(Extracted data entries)
▬▬▬▬▬▬
(** X2.  [from_der] undoes [to_der]: for every public key the module
    constructs, decoding its DER form, as bytes or as the hexadecimal text
    of those bytes, under the key's own network gives the key back, address
    attributes included. *)
Theorem PublicKey_der_round_trip :
  forall pk,
    PublicKey.constructed pk ->
    PublicKey.from_der (VBytes (PublicKey.to_der pk)) (PublicKey.testnet pk)
    = Ok pk /\
    PublicKey.from_der (VStr (bytes_to_str (PublicKey.to_der pk)))
      (PublicKey.testnet pk)
    = Ok pk.
Proof.
  intros pk Hc.
  destruct (constructed_coordinates pk Hc) as [Hx Hy].
  pose proof (constructed_init_self pk Hc) as Hinit.
  destruct pk as [[x y] tn addr b58].
  cbn [PublicKey.point PublicKey.testnet ECPointAffine.x ECPointAffine.y] in *.
  unfold PublicKey.from_der, PublicKey.to_der, der_decode_point.
  cbn [PublicKey.point].
  rewrite bytes_fromhex_to_str. cbn [bind].
  rewrite decoder_decode_point by assumption.
  cbn [bind fst getComponentByPosition nth_error asn1_int].
  unfold PublicKey.from_point.
  cbn [ECPointAffine.x ECPointAffine.y]. auto.
Qed.

(** X3.  [der_decode_point] takes the hexadecimal text of an encoding for
    the encoding itself: a [str] that [bytes.fromhex] reads decodes as the
    bytes it denotes, one it rejects raises the ValueError, and a value
    that is neither [bytes] nor [str] raises TypeError.  So the point of
    [der_encode_hex] comes back for every pair of coordinates of
    [0, 2^256). *)
Theorem der_hex_round_trip :
  forall (curve : EllipticCurve.t),
    (forall s b,
        bytes_fromhex s = Ok b ->
        der_decode_point curve (VStr s) = der_decode_point curve (VBytes b)) /\
    (forall s e,
        bytes_fromhex s = Err e ->
        der_decode_point curve (VStr s) = Err ValueError) /\
    (forall x y,
        0 <= x < 2 ^ 256 -> 0 <= y < 2 ^ 256 ->
        der_decode_point curve (VStr (der_encode_hex (ECPointAffine.mk x y)))
        = Ok (ECPointAffine.mk x y)) /\
    der_decode_point curve VNone = Err TypeError /\
    (forall z, der_decode_point curve (VInt z) = Err TypeError) /\
    (forall c, der_decode_point curve (VBool c) = Err TypeError) /\
    (forall o, der_decode_point curve (VObject o) = Err TypeError).
Proof.
  intros curve.
  split; [|split; [|split; [|repeat split]]].
  - intros s b Hs. unfold der_decode_point. rewrite Hs. reflexivity.
  - intros s e Hs. unfold der_decode_point. rewrite Hs. cbn [bind].
    unfold bytes_fromhex in Hs. apply fromhex_pairs_error in Hs.
    rewrite Hs. reflexivity.
  - intros x y Hx Hy. unfold der_decode_point, der_encode_hex.
    rewrite bytes_fromhex_to_str. cbn [bind].
    rewrite decoder_decode_point by assumption. reflexivity.
Qed.

(** X4.  The integer view of a public key loses nothing: for a curve whose
    order has 256 bits, [int(pk)] holds [x] above bit 256 and [y] in the
    low 256 bits, for every key the module constructs.  With an engine
    whose [ECPointAffine.from_int] splits an integer at bit 256,
    [PublicKey.from_int(int(pk))] under the key's network gives the key
    back. *)
Theorem PublicKey_int_round_trip :
  forall pk,
    PublicKey.constructed pk ->
    2 ^ 255 <= EllipticCurve.n < 2 ^ 256 ->
    Z.shiftr (PublicKey.__int__ pk) 256 = ECPointAffine.x (PublicKey.point pk) /\
    Z.land (PublicKey.__int__ pk) (2 ^ 256 - 1)
    = ECPointAffine.y (PublicKey.point pk) /\
    ((forall i,
         EllipticCurve.from_int i
         = Ok (ECPointAffine.mk (Z.shiftr i 256) (Z.land i (2 ^ 256 - 1)))) ->
     PublicKey.from_int (PublicKey.__int__ pk) (PublicKey.testnet pk) = Ok pk).
Proof.
  intros pk Hc Hn.
  destruct (constructed_coordinates pk Hc) as [Hx Hy].
  pose proof (constructed_init_self pk Hc) as Hinit.
  assert (Hlog : Z.log2 (Z.abs EllipticCurve.n) + 1 = 256).
  { rewrite Z.abs_eq by lia.
    rewrite (Z.log2_unique EllipticCurve.n 255); lia. }
  assert (Hint : PublicKey.__int__ pk
                 = ECPointAffine.x (PublicKey.point pk) * 2 ^ 256
                   + ECPointAffine.y (PublicKey.point pk)).
  { unfold PublicKey.__int__.
    destruct (EllipticCurve.n =? 0) eqn:E0; [apply Z.eqb_eq in E0; lia|].
    rewrite Hlog, Z.shiftl_mul_pow2 by lia. reflexivity. }
  assert (Hhi : Z.shiftr (PublicKey.__int__ pk) 256
                = ECPointAffine.x (PublicKey.point pk)).
  { rewrite Hint, Z.shiftr_div_pow2 by lia.
    rewrite Z.div_add_l by lia. rewrite Z.div_small by lia. lia. }
  assert (Hlo : Z.land (PublicKey.__int__ pk) (2 ^ 256 - 1)
                = ECPointAffine.y (PublicKey.point pk)).
  { change (2 ^ 256 - 1) with (Z.ones 256).
    rewrite Z.land_ones by lia. rewrite Hint.
    rewrite Z.add_comm, Z.mod_add by lia. apply Z.mod_small. lia. }
  split; [exact Hhi|]. split; [exact Hlo|].
  intros Hsplit. unfold PublicKey.from_int.
  rewrite Hsplit, Hhi, Hlo. cbn [bind].
  unfold PublicKey.from_point. cbn [ECPointAffine.x ECPointAffine.y].
  exact Hinit.
Qed.

(** X5.  The public key of a private key is one the module constructed
    from the engine's answer for the scalar: it is on the curve, it is on
    the network the private key was made for, and its address starts with
    0x6F exactly when the private key's version is 0xEF (0x00 with 0x80).
    [PublicKey.from_private_key] hands out that same key. *)
Theorem PrivateKey_public_key_consistent :
  forall (k : Z) (testnet : bool) (sk : PrivateKey.t),
    PrivateKey.__init__ k testnet = Ok sk ->
    from_private_key sk = PrivateKey.public_key sk /\
    PublicKey.constructed (PrivateKey.public_key sk) /\
    EllipticCurve.is_on_curve (PublicKey.point (PrivateKey.public_key sk))
    = true /\
    PublicKey.testnet (PrivateKey.public_key sk) = testnet /\
    (exists i,
        EllipticCurve.public_key k = Ok i /\
        EllipticCurve.from_int i
        = Ok (PublicKey.point (PrivateKey.public_key sk))) /\
    (exists ripe,
        PublicKey.address (PrivateKey.public_key sk)
        = (if PrivateKey.version sk =? 0xEF then x6f else x00) :: ripe).
Proof.
  intros k testnet sk Hinit.
  apply PrivateKey_init_inv in Hinit as (i & public & Hi & Hp & ->).
  unfold from_private_key, PrivateKey.public_key.
  cbn [PrivateKey._public_key PrivateKey.version].
  assert (Hc : PublicKey.constructed public)
    by exact (PublicKey.constructed_from_int i testnet public Hp).
  split; [reflexivity|]. split; [exact Hc|].
  unfold PublicKey.from_int in Hp.
  destruct (EllipticCurve.from_int i) as [pt|e] eqn:Ept; cbn [bind] in Hp;
    [|discriminate Hp].
  unfold PublicKey.from_point in Hp.
  apply PublicKey_init_inv in Hp as (Hon & _ & _ & ->).
  cbn [PublicKey.point PublicKey.testnet PublicKey.address PublicKey._address].
  split; [exact Hon|]. split; [reflexivity|]. split.
  - exists i. split; [exact Hi|]. destruct pt; exact Ept.
  - eexists. destruct testnet; reflexivity.
Qed.
(** An endpoint outcome that is not an exception other than a Slack error. *)
Definition slack_outcome (r : option Exn) : Prop :=
  match r with
  | Some (Exception _) => False
  | _ => True
  end.

(** An invite to [channel_id] of accounts mapped from emails of [to_add]. *)
Definition aligner_invite (c : AlignerSync.SlackClient) (channel_id : string)
    (to_add : gset string) (ev : Event) : Prop :=
  exists users,
    ev_call ev = conversations_invite channel_id users /\
    forall u, u ∈ users ->
      exists e, e ∈ to_add /\ AlignerSync.email_to_id_map c !! e = Some u.

(** A kick from [channel_id] of the account mapped from an email of
    [to_remove]. *)
Definition aligner_kick (c : AlignerSync.SlackClient) (channel_id : string)
    (to_remove : gset string) (ev : Event) : Prop :=
  exists e u,
    ev_call ev = conversations_kick channel_id u /\
    e ∈ to_remove /\ AlignerSync.email_to_id_map c !! e = Some u.

(** Whether an event is a kick. *)
Definition is_kick (ev : Event) : bool :=
  match ev_call ev with
  | conversations_kick _ _ => true
  | _ => false
  end.

(** What [remove_users_from_channel] logs after a kick call. *)
Definition removal_record (channel_id : string) (ev : Event)
    : list AlignerSync.LogRecord :=
  match ev_call ev, ev_raised ev with
  | conversations_kick _ u, None => [AlignerSync.log_removed u channel_id]
  | conversations_kick _ u, Some (SlackApiError err _) =>
      [AlignerSync.log_remove_failed u err]
  | _, _ => []
  end.

(** The pairs of id and email that [populate_user_cache] stores for the
    members of a page: one for each member that is neither deleted nor a bot
    and has an email in its profile. *)
Definition cached_pairs (lower : string -> string) (mems : list AlignerSync.Member)
    : list (string * string) :=
  omap (fun mem =>
          if negb (AlignerSync.member_deleted mem) && negb (AlignerSync.member_is_bot mem)
          then (fun e => (AlignerSync.member_id mem, lower e)) <$>
                 AlignerSync.member_email mem
          else None) mems.

(** The two maps are inverse of each other. *)
Definition inverse_maps (c : AlignerSync.SlackClient) : Prop :=
  forall u e,
    AlignerSync.id_to_email_map c !! u = Some e <->
    AlignerSync.email_to_id_map c !! e = Some u.

Definition human (i e : string) : AlignerSync.Member :=
  {| AlignerSync.member_id := i; AlignerSync.member_deleted := false;
     AlignerSync.member_is_bot := false; AlignerSync.member_email := Some e |}.

(** The maps for three accounts. *)
Definition aligner_abc : AlignerSync.SlackClient :=
  AlignerSync.cache_members ascii_lower
    [human "UA" "a@x.com"; human "UB" "b@x.com"; human "UC" "c@x.com"]
    AlignerSync.new_client.
(** In exact arithmetic the deviation of a holding valued at a positive
    price is that of its average cost from the price. *)
Lemma share_target_deviation_avg (count : Z) (avg p : Q) :
  (0 < count)%Z → 0 < p →
  share_target_deviation count (avg * inject_Z count) (Some p)
  == (avg / p - 1) * 100.
Proof.
  intros Hc Hp. unfold share_target_deviation.
  assert (Hn : 0 < inject_Z count) by (by rewrite <- (Zlt_Qlt 0)).
  assert (Hp0 : ¬ p == 0).
  { intros H0. rewrite H0 in Hp. by apply Qlt_irrefl in Hp. }
  assert (Hn0 : ¬ inject_Z count == 0).
  { intros H0. rewrite H0 in Hn. by apply Qlt_irrefl in Hn. }
  assert (Ht : Py.truthy_num p = true).
  { unfold Py.truthy_num. apply negb_true_iff.
    destruct (Qeq_bool p 0) eqn:E; [|done]. by apply Qeq_bool_eq in E. }
  assert (Hg : Py.Qgtb (inject_Z count * p) 0 = true).
  { apply Qgtb_true. rewrite <- (Qmult_0_l p). by apply Qmult_lt_compat_r. }
  rewrite Ht, Hg. cbn [andb]. field. by split.
Qed.

(** The row of a share target whose count is the held count. *)
Lemma analyze_share_target_met targets total_capital_ prices
    (summary : list Calculator.stock_row) target :
  let h := head (filter (λ s : Calculator.stock_row,
                           Is_true (Py.str_eq (Calculator.sr_symbol s)
                                              (pt_stock_symbol target)))
                        summary) in
  let dev :=
    share_target_deviation (shares_of h) (invested_of h)
      (valuation_price prices (pt_stock_symbol target) (avg_cost_of h)) in
  target_type target = Const.SHARES →
  or_z targets target_shares target 0 = Some (shares_of h) →
  ∃ r, analyze_target targets total_capital_ prices
         (map (price_stock prices) summary) target = Ok r
       ∧ a_symbol r = pt_stock_symbol target
       ∧ a_current_shares r = shares_of h
       ∧ a_target_type r = Some Const.SHARES
       ∧ action r = Some Const.HOLD
       ∧ action_shares r = Some 0%Z
       ∧ a_deviation_pct r = Some (Py.Fin dev)
       ∧ a_threshold r
         = Some (Py.cell_or targets rebalance_threshold target (Py.Fin 10))
       ∧ needs_rebalance r
         = Py.fgtb (Correlation.fabs (Py.Fin dev))
             (Py.cell_or targets rebalance_threshold target (Py.Fin 10)).
Proof.
  intros h dev Htype Hmet. unfold analyze_target.
  rewrite priced_holding. fold h.
  assert (Hsug : ∀ ap d,
    suggest targets prices target (shares_of h) ap d = Ok (Const.HOLD, 0%Z)).
  { intros ap d. unfold suggest. rewrite Htype.
    change (Py.str_eq Const.SHARES Const.SHARES) with true. cbv iota.
    rewrite Hmet. cbv zeta. rewrite Z.sub_diag. reflexivity. }
  assert (Hta : ∀ ap, ∃ ma,
    target_amounts targets total_capital_ prices ap target
    = Ok (match valuation_price prices (pt_stock_symbol target) ap with
          | Some p => if Py.truthy_num p
                      then Py.Fin (inject_Z (shares_of h) * p) else Py.Fin 0
          | None => Py.Fin 0
          end, ma)).
  { intros ap. unfold target_amounts, valuation_price. rewrite Htype.
    change (Py.str_eq Const.SHARES Const.PERCENT) with false.
    change (Py.str_eq Const.SHARES Const.SHARES) with true. cbv iota.
    rewrite Hmet. unfold max_shares_or.
    destruct (max_shares target) as [v|];
      [destruct (v =? 0)%Z|destruct (Py.float_column max_shares targets)];
      cbn [mbind raising_bind];
      (destruct (if dict_truthy prices then _ else _) as [p|];
         cbn [truthy_cell default of_count];
         [destruct (Py.truthy_num p)|]); eexists; reflexivity. }
  assert (Hdev : ∀ ca ap,
    (if Py.fgtb
          (match valuation_price prices (pt_stock_symbol target) ap with
           | Some p => if Py.truthy_num p
                       then Py.Fin (inject_Z (shares_of h) * p) else Py.Fin 0
           | None => Py.Fin 0
           end) (Py.Fin 0)
     then Py.ftimes
            (Py.fminus
               (Py.fover (Py.Fin ca)
                  (match valuation_price prices (pt_stock_symbol target) ap with
                   | Some p => if Py.truthy_num p
                               then Py.Fin (inject_Z (shares_of h) * p)
                               else Py.Fin 0
                   | None => Py.Fin 0
                   end))
               (Py.Fin 1))
            (Py.Fin 100)
     else Py.Fin 0)
    = Py.Fin (share_target_deviation (shares_of h) ca
                (valuation_price prices (pt_stock_symbol target) ap))).
  { intros ca ap. unfold share_target_deviation.
    destruct (valuation_price prices (pt_stock_symbol target) ap) as [p|];
      [|reflexivity].
    destruct (Py.truthy_num p); cbn [andb]; [|reflexivity].
    cbn [Py.fgtb]. unfold Py.Qgtb.
    by destruct (negb (Qle_bool (inject_Z (shares_of h) * p) 0)). }
  subst dev.
  destruct h as [r|] eqn:Hh; cbn [fmap option_fmap option_map shares_of
    avg_cost_of invested_of stock price_stock] in *.
  - destruct (Hta (Calculator.avg_cost r)) as [ma ->].
    cbn [mbind raising_bind]. rewrite Hsug. cbn [mbind raising_bind].
    eexists. split; [reflexivity|]. cbn [a_symbol a_current_shares
      a_target_type action action_shares a_deviation_pct a_threshold
      needs_rebalance]. rewrite Hdev, Htype. by repeat split.
  - destruct (Hta 0) as [ma ->].
    cbn [mbind raising_bind]. rewrite Hsug. cbn [mbind raising_bind].
    eexists. split; [reflexivity|]. cbn [a_symbol a_current_shares
      a_target_type action action_shares a_deviation_pct a_threshold
      needs_rebalance]. rewrite Hdev, Htype. by repeat split.
Qed.
(** An agent with the default hyperparameters and one stored transition:
    reward 1.0, value estimate 0.5, terminal. *)
Definition agent : @PPOAgent float torch := {|
  gamma := 0x1.fae147ae147aep-1%float;
  gae_lambda := 0x1.e666666666666p-1%float;
  clip_epsilon := 0x1.999999999999ap-3%float;
  value_coef := 0.5%float;
  entropy_coef := 0x1.47ae147ae147bp-7%float;
  max_grad_norm := 0.5%float;
  network := net;
  optimizer := 0%nat : @Adam float torch;
  states := [[0.5; 0; 0; 0; 0; 0; 0; 0; 0; 0]%float];
  actions := [0];
  log_probs := [0%float];
  rewards := [1%float];
  values := [0.5%float];
  dones := [true]
|}.

End Toy.

(** A controller around the stand-in agent, and what the world gives one
    of its steps: the stats file of the self-test, read twice. *)
Definition toy_controller : @FuzzingController float Toy.torch := {|
  feedback_analyzer := fresh_analyzer 1793000000%float;
  agent := Toy.agent;
  mutation_selector := MutationStrategySelector_init;
  episodes := 0;
  total_updates := 0
|}.

Definition toy_world : @World float Toy.torch := {|
  stats_file := Some sample_stats;
  clock := 1793000060%float;
  action_rng := tt : @Rng float Toy.torch;
  stats_file_again := Some sample_stats;
  update_rng := λ _, tt : @Rng float Toy.torch
|}.

(** ** Rounding to the nearest double, on integers

    A finite double is an integer multiple of 2^-1074.  Scaled by 2^K, with
    K at least 1074, the doubles are integers, and the rounding of the
    machine is a function on integers. *)

Module Nearest.

(** [V / 2^n] rounded to the nearest integer, ties to the even one. *)
Definition rne (V n : Z) : Z :=
  let q := V / 2 ^ n in
  match 2 * (V mod 2 ^ n) ?= 2 ^ n with
  | Lt => q
  | Eq => if Z.even q then q else q + 1
  | Gt => q + 1
  end.
(** X9: when the forward search of a call hands back a non-empty list of
    xs, it was given the projected goal cells and the cell of the start,
    no second search is made, the plan is the materialized result of that
    search, and the call returns true. *)
Theorem makePlan_forward_path env st start pc plan goal_positions
    mx_goal my_goal mx_start my_start xs ys :
  let o := makePlan env st start pc plan goal_positions in
  In (EvSearch mx_goal my_goal mx_start my_start false xs ys) (trace o) ->
  xs <> [] ->
  worldToMap (getCostmap env) (p_x start) (p_y start) = Some (mx_start, my_start)
  /\ In (EvProject mx_goal my_goal) (trace o)
  /\ filter is_search (trace o)
     = [EvSearch mx_goal my_goal mx_start my_start false xs ys]
  /\ out_plan o = planToWorld env xs ys []
  /\ ret o = true.
Proof.
  intros o. subst o.
  destruct (makePlan_runs env st start pc plan goal_positions)
    as [Hu | | | sx sy st1 tr _ _ _ Hr | sx sy st1 tr my' gp _ _ _ Hr Hp
        | sx sy st1 tr mx' my' gp p xs' ys' trs _ _ Hstart Hr Hp Hmx Hs];
    simpl; try done.
  - intros Hin. apply refresh_run_trace in Hr as [-> | [ok ->]]; simpl in Hin;
      intuition discriminate.
  - intros Hin. rewrite in_app_iff in Hin. simpl in Hin.
    apply refresh_run_trace in Hr as [-> | [ok ->]]; simpl in Hin;
      intuition discriminate.
  - intros Hin Hxs.
    pose proof (refresh_trace_no_search _ _ _ _ _ _ Hr) as Hns.
    assert (In (EvSearch mx_goal my_goal mx_start my_start false xs ys) trs) as Hin'.
    { rewrite !in_app_iff in Hin. simpl in Hin.
      destruct Hin as [[Hin | [Hin | []]] | Hin]; [| discriminate | done].
      apply refresh_run_trace in Hr as [-> | [ok ->]]; simpl in Hin;
        intuition discriminate. }
    clear Hin. rewrite !filter_app, Hns. simpl.
    inversion Hs as [p1 xs1 ys1 Hf Hne | p1 ys1 p2 xs2 ys2 Hf Hb]; subst; simpl in Hin'.
    + destruct Hin' as [[= -> -> -> -> -> ->] | []].
      rewrite !in_app_iff. simpl.
      rewrite bool_decide_eq_false_2 by done. auto 10.
    + destruct Hin' as [[= _ _ _ _ <- _] | [Hin' | []]]; [done | discriminate].
Qed.
(** The [valueCategory] virtual. *)
Definition valueCategory (c : t) : string :=
  if spentAtLeast c 50000 then "premium"
  else if spentAtLeast c 10000 then "high-value"
  else if spentAtLeast c 1000 then "regular"
  else "new".

End Customer.


(** ** Enumerations shared by the schemas *)

Inductive Channel := email | sms | push | whatsapp.

(** The [status] values a delivery receipt may carry; the webhook and the
    batch endpoint validate the field against this list and the mock vendor
    only produces [sent] and [failed]. *)
Inductive ReceiptStatus := r_sent | r_delivered | r_failed | r_bounced.

Definition statusName (s : ReceiptStatus) : string :=
  match s with
  | r_sent => "sent"
  | r_delivered => "delivered"
  | r_failed => "failed"
  | r_bounced => "bounced"
  end.

Module Receipt.
Record t := mk {
  messageId : string;
  status : ReceiptStatus;
  timestamp : Z;
  errorCode : option string;
  errorMessage : option string;
  vendorMessageId : option string
}.
End Receipt.

(** ** models/CommunicationLog *)

Module CommunicationLog.

Inductive Status :=
  pending | sent | delivered | failed | bounced | opened | clicked.

Global Instance Status_eq_dec : EqDecision Status.
Proof. solve_decision. Defined.
(** * color-region-analyzer: the uploader front end and the region geometry

    The repository is one React component, [ImageProcessor]
    (frontend/app/page.tsx).  It keeps six [useState] cells and one ref to a
    file input, starts a [setInterval] timer per accepted file, and runs the
    asynchronous [startProcessing] once the simulated upload is complete.

    The component is embedded as pure functions over an explicit [World]:
    every handler and every timer callback is a function [World -> World]
    that applies the setters in the order the source calls them.  JavaScript
    runs each of them to completion, so an event of the page is one [step].
    Timers that are still pending are part of the [World], since the source
    never cancels them except in the callback that finishes an upload.

    The measuring engine the component stands in for is not implemented in
    the repository; module [Geometry] models its measurement from the
    design text. *)

From Stdlib Require Import ZArith List String Ascii Bool Lia DecimalString.
Import ListNotations.

#[local] Open Scope Z_scope.

(** ** Region geometry *)

Module Geometry.

(** Modelled from the spec: the data model of section 3, which the
    repository does not implement.  A pixel's category; the spec's third
    value, written None there, is [Neither] (its name in section 2). *)
Inductive Category : Set := Red | Blue | Neither.

(** Modelled from the spec: a grid cell by column and row, origin top-left
    (section 3).  Coordinates are integers so that the four neighbours of a
    cell on the grid's edge are cells too: they lie outside the grid and
    belong to no region. *)
Definition Cell : Set := (Z * Z)%type.

(** Modelled from the spec: a Region is a category and its member
    coordinates (section 3). *)
Record Region : Set := mkRegion {
  category : Category;
  members : list Cell
}.

Definition cell_eqb (a b : Cell) : bool :=
  (fst a =? fst b) && (snd a =? snd b).

(** Modelled from the spec: membership of a cell in a region's set of
    member coordinates. *)
Definition member (r : Region) (c : Cell) : bool :=
  existsb (cell_eqb c) (members r).

(** Modelled from the spec: the four edge-neighbours of a cell (4-connected
    adjacency, section 4.2). *)
Definition neighbours4 (c : Cell) : list Cell :=
  let (x, y) := c in [(x - 1, y); (x + 1, y); (x, y - 1); (x, y + 1)].

(** Modelled from the spec: the count of the cell's four edge-neighbours
    that are not members of the region (section 4.3). *)
Definition exposed (r : Region) (c : Cell) : Z :=
  Z.of_nat (List.length (filter (fun n => negb (member r n)) (neighbours4 c))).

Fixpoint zsum (l : list Z) : Z :=
  match l with
  | [] => 0
  | a :: l' => a + zsum l'
  end.

(** Modelled from the spec: GeometryMeasurer (section 4.3), absent from
    the repository.  Area is the number of member cells. *)
Definition area (r : Region) : Z := Z.of_nat (List.length (members r)).

(** Modelled from the spec: perimeter is the sum over all member cells of
    their exposed edges (section 4.3). *)
Definition perimeter (r : Region) : Z := zsum (map (exposed r) (members r)).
▬▬▬▬▬▬
Try it:
The expected output is the exact run of lines from the start of the entries through the line with "- intros s b", inclusive.

Exercise output:
(** X2.  [from_der] undoes [to_der]: for every public key the module
    constructs, decoding its DER form, as bytes or as the hexadecimal text
    of those bytes, under the key's own network gives the key back, address
    attributes included. *)
Theorem PublicKey_der_round_trip :
  forall pk,
    PublicKey.constructed pk ->
    PublicKey.from_der (VBytes (PublicKey.to_der pk)) (PublicKey.testnet pk)
    = Ok pk /\
    PublicKey.from_der (VStr (bytes_to_str (PublicKey.to_der pk)))
      (PublicKey.testnet pk)
    = Ok pk.
Proof.
  intros pk Hc.
  destruct (constructed_coordinates pk Hc) as [Hx Hy].
  pose proof (constructed_init_self pk Hc) as Hinit.
  destruct pk as [[x y] tn addr b58].
  cbn [PublicKey.point PublicKey.testnet ECPointAffine.x ECPointAffine.y] in *.
  unfold PublicKey.from_der, PublicKey.to_der, der_decode_point.
  cbn [PublicKey.point].
  rewrite bytes_fromhex_to_str. cbn [bind].
  rewrite decoder_decode_point by assumption.
  cbn [bind fst getComponentByPosition nth_error asn1_int].
  unfold PublicKey.from_point.
  cbn [ECPointAffine.x ECPointAffine.y]. auto.
Qed.

(** X3.  [der_decode_point] takes the hexadecimal text of an encoding for
    the encoding itself: a [str] that [bytes.fromhex] reads decodes as the
    bytes it denotes, one it rejects raises the ValueError, and a value
    that is neither [bytes] nor [str] raises TypeError.  So the point of
    [der_encode_hex] comes back for every pair of coordinates of
    [0, 2^256). *)
Theorem der_hex_round_trip :
  forall (curve : EllipticCurve.t),
    (forall s b,
        bytes_fromhex s = Ok b ->
        der_decode_point curve (VStr s) = der_decode_point curve (VBytes b)) /\
    (forall s e,
        bytes_fromhex s = Err e ->
        der_decode_point curve (VStr s) = Err ValueError) /\
    (forall x y,
        0 <= x < 2 ^ 256 -> 0 <= y < 2 ^ 256 ->
        der_decode_point curve (VStr (der_encode_hex (ECPointAffine.mk x y)))
        = Ok (ECPointAffine.mk x y)) /\
    der_decode_point curve VNone = Err TypeError /\
    (forall z, der_decode_point curve (VInt z) = Err TypeError) /\
    (forall c, der_decode_point curve (VBool c) = Err TypeError) /\
    (forall o, der_decode_point curve (VObject o) = Err TypeError).
Proof.
  intros curve.
  split; [|split; [|split; [|repeat split]]].
  - intros s b Hs. unfold der_decode_point. rewrite Hs. reflexivity.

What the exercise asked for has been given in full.